I don't want to spoil too much of the video or its premise, but I do want to talk about a couple of anecdotes from the video.
The guy in the video, Tim Rogers, worked at Sony Computer Entertainment in Japan circa 2005-ish. Boku no Natsuyasumi was getting a PSP remaster, and a cool coworker of his urged him to try the game out. His section manager overheard the conversation and the coworker mentioned the game, and the section manager gave Tim an uncomfortable look and told him not to play the game.
The video discusses nostalgia and how it can be successfully transfered across cultural boundaries. It's not your nostalgia, but enough reverence and craft can communicate a foreign yearning for the past even if your personal nostalgic past is very different. Nostalgia is a state of mind that everyone experiences; a Japanese person can enjoy Stand By Me, and by that token, an American (or Australian, in my case) person can enjoy Boku no Natsuyasumi.

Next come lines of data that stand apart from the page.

(** * Further properties *)

(** ** Resolver client: answers, bounds, provenance *)

(** X1. When the A lookup answers in iteration [k], after [k] failures other
    than "no answer", [query_dns] returns that answer at once: [k] sleeps
    of 2 before it, no AAAA lookup, nothing after the answering lookup. *)
Theorem query_dns_answer_after_retries (resolve : resolver) (domain : string)
        (k : nat) (rdata : list string) :
  (k < 5)%nat →
  (∀ j, (j < k)%nat → retriable resolve domain j) →
  resolve domain A 10 k = Answers rdata →
  query_dns resolve domain 5 2 =
    (rdata, concat (replicate k (failed_attempt domain 2)) ++ [Lookup domain A 10]) ∧
  total_sleep (query_dns resolve domain 5 2).2 = 2 * Z.of_nat k ∧
  lookups AAAA (query_dns resolve domain 5 2).2 = 0%nat.
Proof.
  intros Hk Hfail Hans.
  assert (query_dns resolve domain 5 2 =
            (rdata, concat (replicate k (failed_attempt domain 2)) ++ [Lookup domain A 10]))
    as Hq.
  { unfold query_dns. change (Z.to_nat 5) with 5%nat.
    rewrite (query_dns_loop_retriable resolve domain 2 5 k 0);
      [|lia|intros j Hj; apply Hfail; lia].
    cbn [Nat.add fst snd].
    destruct (5 - k)%nat as [|n] eqn:E; [lia|].
    cbn [query_dns_loop]. by rewrite Hans. }
  rewrite Hq. cbn [snd]. split; [done|].
  rewrite total_sleep_app, total_sleep_failed, lookups_app.
  rewrite (proj2 (lookups_failed domain 2 k)).
  split; [|done]. unfold total_sleep; cbn. lia.
Qed.

Lemma query_dns_answer_after_retries_witness :
  query_dns (λ _ _ _ attempt, match attempt with
                              | 2%nat => Answers ["198.51.100.7"]
                              | _ => Fails NXDOMAIN
                              end) "late.example" 5 2 =
    (["198.51.100.7"],
     concat (replicate 2 (failed_attempt "late.example" 2)) ++
     [Lookup "late.example" A 10]) ∧
  total_sleep (query_dns (λ _ _ _ attempt, match attempt with
                                           | 2%nat => Answers ["198.51.100.7"]
                                           | _ => Fails NXDOMAIN
                                           end) "late.example" 5 2).2 = 2 * Z.of_nat 2 ∧
  lookups AAAA (query_dns (λ _ _ _ attempt, match attempt with
                                            | 2%nat => Answers ["198.51.100.7"]
                                            | _ => Fails NXDOMAIN
                                            end) "late.example" 5 2).2 = 0%nat.
Proof.
  apply (query_dns_answer_after_retries _ "late.example" 2 ["198.51.100.7"]).
  - lia.
  - intros j Hj. exists NXDOMAIN. split; [|discriminate].
    destruct j as [|[|j]]; [reflexivity|reflexivity|lia].
  - reflexivity.
Defined.

Lemma query_dns_loop_bounds (resolve : resolver) (domain : string) (delay : Z)
      (remaining attempt : nat) :
  0 ≤ delay →
  (lookups A (query_dns_loop resolve domain delay attempt remaining).2 ≤ remaining)%nat ∧
  (lookups AAAA (query_dns_loop resolve domain delay attempt remaining).2 ≤ 1)%nat ∧
  0 ≤ total_sleep (query_dns_loop resolve domain delay attempt remaining).2
    ≤ Z.of_nat remaining * delay.
Proof.
  intros Hdelay. revert attempt; induction remaining as [|remaining IH]; intros attempt.
  - cbn. unfold total_sleep. cbn. lia.
  - cbn [query_dns_loop].
    destruct (resolve domain A 10 attempt) as [rdata|e].
    + unfold total_sleep, lookups. cbn. lia.
    + destruct (is_NoAnswer e).
      * destruct (resolve domain AAAA 10 attempt); unfold total_sleep, lookups; cbn; lia.
      * specialize (IH (S attempt)).
        destruct (query_dns_loop resolve domain delay (S attempt) remaining) as [r t].
        cbn [snd] in *. unfold total_sleep, lookups in *. cbn. lia.
Qed.
(** * Ordered dithering scripts of miw2-deploy: a shallow embedding

    The development follows the five Python scripts

      - compress-backgrounds.py      (module [BackgroundsV1])
      - compress-backgrounds-v2.py   (module [BackgroundsV2])
      - compress-backgrounds-v3.py   (module [BackgroundsV3])
      - create-texture-assets.py     (module [TextureAssets])
      - create-classic-mac-textures.py (module [ClassicMac])

    Numbers.  Python [int]s are [Z] (or [nat] where they index a list).
    The numpy arrays of floats are lists of rows over [Q]: every float is a
    rational, comparison of two floats is comparison of the rationals, and
    every float operation the Bayer builders perform (scaling by 4, adding
    0.25/0.5/0.75/2/3, dividing by 4, 16 or 64, on values k/4, k/16, k/64)
    is exact in float32 and float64, so the rational result is the float
    result.  The one rounded operation, [gray / 255.0], is exact at p = 0
    and p = 255 and otherwise only ever meets thresholds that are
    multiples of 1/64 (or the literals 0.33 and 0.66), from which p/255 is
    further than 1/16320, far more than a rounding step; the comparison
    [img_array > threshold] is therefore decided as over [Q].

    Failure.  A raised [ValueError] is [None]; the unbounded recursion of
    the texture script takes the interpreter's recursion budget as an
    explicit argument. *)

From stdpp Require Import base list strings list_numbers.
From Stdlib Require Import ZArith QArith Qround Lia.
Definition setInputMessage (v : string) : World -> World :=
  updState (fun s =>
    {| messages := messages s; inputMessage := v;
       isLoading := isLoading s; currentQuiz := currentQuiz s;
       quizScore := quizScore s; showQuizResultsFlag := showQuizResultsFlag s;
       activeMode := activeMode s |}).

Definition setIsLoading (v : bool) : World -> World :=
  updState (fun s =>
    {| messages := messages s; inputMessage := inputMessage s;
       isLoading := v; currentQuiz := currentQuiz s;
       quizScore := quizScore s; showQuizResultsFlag := showQuizResultsFlag s;
       activeMode := activeMode s |}).

Definition setCurrentQuiz (v : option Quiz) : World -> World :=
  updState (fun s =>
    {| messages := messages s; inputMessage := inputMessage s;
       isLoading := isLoading s; currentQuiz := v;
       quizScore := quizScore s; showQuizResultsFlag := showQuizResultsFlag s;
       activeMode := activeMode s |}).

Definition setQuizScore (f : Z -> Z) : World -> World :=
  updState (fun s =>
    {| messages := messages s; inputMessage := inputMessage s;
       isLoading := isLoading s; currentQuiz := currentQuiz s;
       quizScore := f (quizScore s); showQuizResultsFlag := showQuizResultsFlag s;
       activeMode := activeMode s |}).

Definition setShowQuizResults (v : bool) : World -> World :=
  updState (fun s =>
    {| messages := messages s; inputMessage := inputMessage s;
       isLoading := isLoading s; currentQuiz := currentQuiz s;
       quizScore := quizScore s; showQuizResultsFlag := v;
       activeMode := activeMode s |}).

Definition setActiveMode (v : string) : World -> World :=
  updState (fun s =>
    {| messages := messages s; inputMessage := inputMessage s;
       isLoading := isLoading s; currentQuiz := currentQuiz s;
       quizScore := quizScore s; showQuizResultsFlag := showQuizResultsFlag s;
       activeMode := v |}).

(** [setTimeout(cb, 2000)] called when the clock reads [now]. *)
Definition setTimeout (cb : TimerCallback) (now : Z) (w : World) : World :=
  {| state := state w;
     timers := (timers w ++ [ {| due := now + 2000; callback := cb |} ])%list;
     toasts := toasts w |}.

Definition toastError (text : string) (w : World) : World :=
  {| state := state w; timers := timers w; toasts := (toasts w ++ [text])%list |}.

(** The two greetings the log starts with. *)
Definition initialMessages (now : Z) : list Message := [
  {| msg_id := 1; msg_type := "bot";
     msg_content := "Hi! I'm Sam, your AI Financial Advisor! 🎯";
     msg_timestamp := now; msg_sender := "Sam" |};
  {| msg_id := 2; msg_type := "bot";
     msg_content := lines [
       "I can help you with:";
       "• 📊 Financial Quizzes & Knowledge";
       "• 💡 Personalized Financial Advice";
       "• 🎯 Savings Plans & Goals";
       "• 📈 Investment Strategies";
       "• 💰 Budget Planning";
       "";
       "What would you like to explore today?" ];
     msg_timestamp := now; msg_sender := "Sam" |} ].

Definition initialState (now : Z) : State := {|
  messages := initialMessages now;
  inputMessage := "";
  isLoading := false;
  currentQuiz := None;
  quizScore := 0;
  showQuizResultsFlag := false;
  activeMode := "chat"
|}.

Definition initialWorld (now : Z) : World :=
  {| state := initialState now; timers := []; toasts := [] |}.

(** ** The handlers (ChatInterface.jsx) *)

(** [addMessage(text, sender, name)]; [now] is the clock reading of
    [Date.now()] and [new Date()]. *)
Definition addMessage (now : Z) (text sender name : string) : World -> World :=
  let newMessage :=
    {| msg_id := now; msg_type := sender; msg_content := text;
       msg_timestamp := now; msg_sender := name |} in
  setMessages (fun prev => (prev ++ [newMessage])%list).

Definition startQuiz (w : World) : World :=
  let w := setCurrentQuiz
    (Some {| currentQuestion := 0; questions := quizQuestions; answers := [] |}) w in
  let w := setQuizScore (fun _ => 0) w in
  setShowQuizResults false w.

Definition handleQuickAction (now : Z) (actionId : string) (w : World) : World :=
  let w := setActiveMode actionId w in
  let w := setCurrentQuiz None w in
  let w := setShowQuizResults false w in
  let '(message, w) :=
    if String.eqb actionId "quiz" then
      ("Great choice! Let's test your financial knowledge. I'll ask you 5 questions about personal finance. Ready to start?",
       startQuiz w)
    else if String.eqb actionId "advice" then
      ("I'd love to give you personalized financial advice! Tell me about your current financial situation, goals, or any specific concerns you have.", w)
    else if String.eqb actionId "savings" then
      ("Excellent! Let's create a personalized savings plan. First, tell me about your current savings, income, and what you're saving for (emergency fund, vacation, house, retirement, etc.).", w)
    else if String.eqb actionId "budget" then
      ("Budgeting is key to financial success! Share your monthly income and expenses, and I'll help you create a realistic budget plan.", w)
    else
      ("How can I help you today?", w) in
  addMessage now message "bot" "Sam" w.

(** The updater [prev => ({...prev, currentQuestion: prev.currentQuestion + 1})]:
    reading [prev.currentQuestion] throws when [prev] is [null]. *)
Definition advanceQuestion (w : World) : Completion World :=
  match currentQuiz (state w) with
  | Some prev =>
      Normal (setCurrentQuiz
        (Some {| currentQuestion := currentQuestion prev + 1;
                 questions := questions prev; answers := answers prev |}) w)
  | None => Throw "TypeError: Cannot read properties of null (reading 'currentQuestion')"
  end.

Definition answerMessage (q : QuizQuestion) (answerIndex : Z) (isCorrect : bool) : string :=
  lines [
    "Your answer: " +:+ showOptString (nth_js (options q) answerIndex);
    "";
    if isCorrect then "✅ Correct!" else "❌ Incorrect!";
    "";
    explanation q ].

(** [handleQuizAnswer(answerIndex)] of the render with state [r], called when
    the clock reads [now]. *)
Definition handleQuizAnswer (r : State) (now : Z) (answerIndex : Z) (w : World)
  : Completion World :=
  match currentQuiz r with
  | None => Normal w
  | Some quiz =>
      match nth_js (questions quiz) (currentQuestion quiz) with
      | None => Throw "TypeError: Cannot read properties of undefined (reading 'correct')"
      | Some q =>
          let isCorrect := answerIndex =? correct q in
          let w := if isCorrect then setQuizScore (fun prev => prev + 1) w else w in
          let w := addMessage now (answerMessage q answerIndex isCorrect) "bot" "Sam" w in
          if currentQuestion quiz <? Z.of_nat (length (questions quiz)) - 1 then
            w ← advanceQuestion w;
            Normal (setTimeout (NextQuestionCallback quiz) now w)
          else
            Normal (setTimeout (ShowResultsCallback (quizScore r)) now w)
      end
  end.

(** The first delayed callback of [handleQuizAnswer], run when the clock
    reads [now]. *)
Definition nextQuestionCallback (quiz : Quiz) (now : Z) (w : World) : Completion World :=
  match nth_js (questions quiz) (currentQuestion quiz + 1) with
  | None => Throw "TypeError: Cannot read properties of undefined (reading 'question')"
  | Some nextQuestion =>
      Normal (addMessage now
        ("Question " +:+ showZ (currentQuestion quiz + 2) +:+ ": " +:+ question nextQuestion)
        "bot" "Sam" w)
  end.

Definition percentage (score : Z) : float :=
  (Z2float score / Z2float (Z.of_nat (length quizQuestions)) * 100)%float.

Definition scoredLine (opening : string) (score : Z) (pct : float) : string :=
  opening +:+ " You scored " +:+ showZ score +:+ "/"
  +:+ showZ (Z.of_nat (length quizQuestions)) +:+ " (" +:+ numberToString pct +:+ "%)".

Definition expertTier : string :=
  "🏆 You're a financial expert! Keep up the great work and continue learning about personal finance.".
Definition intermediateTier : string :=
  "📚 You have a solid foundation. Let's work on improving your knowledge together!".
Definition beginnerTier : string :=
  "💡 Don't worry - financial literacy is a journey. I'm here to help you learn and grow!".

Definition expertMessage (score : Z) (pct : float) : string :=
  lines [ scoredLine "🎉 Congratulations!" score pct; ""; expertTier ].
Definition intermediateMessage (score : Z) (pct : float) : string :=
  lines [ scoredLine "👍 Good job!" score pct; ""; intermediateTier ].
Definition beginnerMessage (score : Z) (pct : float) : string :=
  lines [ scoredLine "📖 Nice effort!" score pct; ""; beginnerTier ].

(** The [if]/[else if]/[else] of [showQuizResults]. *)
Definition resultMessage (score : Z) (pct : float) : string :=
  if (80 <=? pct)%float then expertMessage score pct
  else if (60 <=? pct)%float then intermediateMessage score pct
  else beginnerMessage score pct.

(** [showQuizResults()] of a render whose [quizScore] is [score]. *)
Definition showQuizResults (score : Z) (now : Z) (w : World) : World :=
  let pct := percentage score in
  let w := addMessage now (resultMessage score pct) "bot" "Sam" w in
  let w := setShowQuizResults true w in
  setCurrentQuiz None w.

(** [handleSendMessage(e)] of the render with state [r]. The clock reads
    [now] when the user message is built and [later] when the reply is
    added, after the [await]. *)
Definition handleSendMessage (r : State) (now later : Z) (w : World) : World :=
  if String.eqb (trim (inputMessage r)) "" || isLoading r then w
  else
    let userMessage :=
      {| msg_id := now; msg_type := "user"; msg_content := trim (inputMessage r);
         msg_timestamp := now; msg_sender := "You" |} in
    let w := setMessages (fun prev => (prev ++ [userMessage])%list) w in
    let w := setInputMessage "" w in
    let w := setIsLoading true w in
    let w :=
      match generateAIResponse (trim (inputMessage r)) with
      | Normal response => addMessage later response "bot" "Sam" w
      | Throw _ =>
          let w := addMessage later
            "I'm having trouble processing your request right now. Please try again!"
            "bot" "Sam" w in
          toastError "Failed to get response from Sam" w
      end in
    setIsLoading false w.

Definition resetChat (now : Z) (w : World) : World :=
  let w := setMessages (fun _ => initialMessages now) w in
  let w := setCurrentQuiz None w in
  let w := setShowQuizResults false w in
  setActiveMode "chat" w.

(** ** The event loop *)

(** What moves the component: the user acting on what the latest render
    shows, or the event loop running the oldest timer once it is due. *)
Inductive Event : Type :=
| ClickQuickAction (actionId : string)
| ClickQuizOption (index : Z)
| ChangeInput (value : string)
| SubmitForm (later : Z)
| ClickResetChat
| ClickTakeQuizAgain
| Timeout.

Definition runCallback (cb : TimerCallback) (now : Z) (w : World) : Completion World :=
  match cb with
  | NextQuestionCallback quiz => nextQuestionCallback quiz now w
  | ShowResultsCallback score => Normal (showQuizResults score now w)
  end.

(** One event, arriving when the clock reads [now]; handlers are those of
    the latest render, whose state is [state w]. The quiz options are
    rendered only while [currentQuiz] is set and the "Take Quiz Again"
    button only while the flag is. *)
Definition step (now : Z) (ev : Event) (w : World) : Completion World :=
  let r := state w in
  match ev with
  | ClickQuickAction actionId => Normal (handleQuickAction now actionId w)
  | ClickQuizOption index => handleQuizAnswer r now index w
  | ChangeInput value => Normal (setInputMessage value w)
  | SubmitForm later => Normal (handleSendMessage r now later w)
  | ClickResetChat => Normal (resetChat now w)
  | ClickTakeQuizAgain =>
      if showQuizResultsFlag r then
        Normal (handleQuickAction now "quiz" (setShowQuizResults false w))
      else Normal w
  | Timeout =>
      match timers w with
      | t :: rest =>
          if due t <=? now then
            runCallback (callback t) now
              {| state := state w; timers := rest; toasts := toasts w |}
          else Normal w
      | [] => Normal w
      end
  end.

Fixpoint run (trace : list (Z * Event)) (w : World) : Completion World :=
  match trace with
  | [] => Normal w
  | (now, ev) :: trace' => w' ← step now ev w; run trace' w'
  end.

The video has a heavy emphasis of sunflowers from beginning to end, stemming from an iconic scene in the game with a field full of sunflowers. Tim's home state of Kansas is mentioned, as is his time living in Tokyo, playing Boku no Natsuyasumi over a weekend while his girlfriend was visiting family.
By the end of the video, the emotion is palpable and it's really fucking hard not to cry.
It's a masterful, dense, soothing and informative six hours. But it's six hours of YouTube gamer video essay content. The runtime is obv. a huge hurdle, but it's genuinely a masterpiece and it goes places that might be a little too real. It's truly outstanding.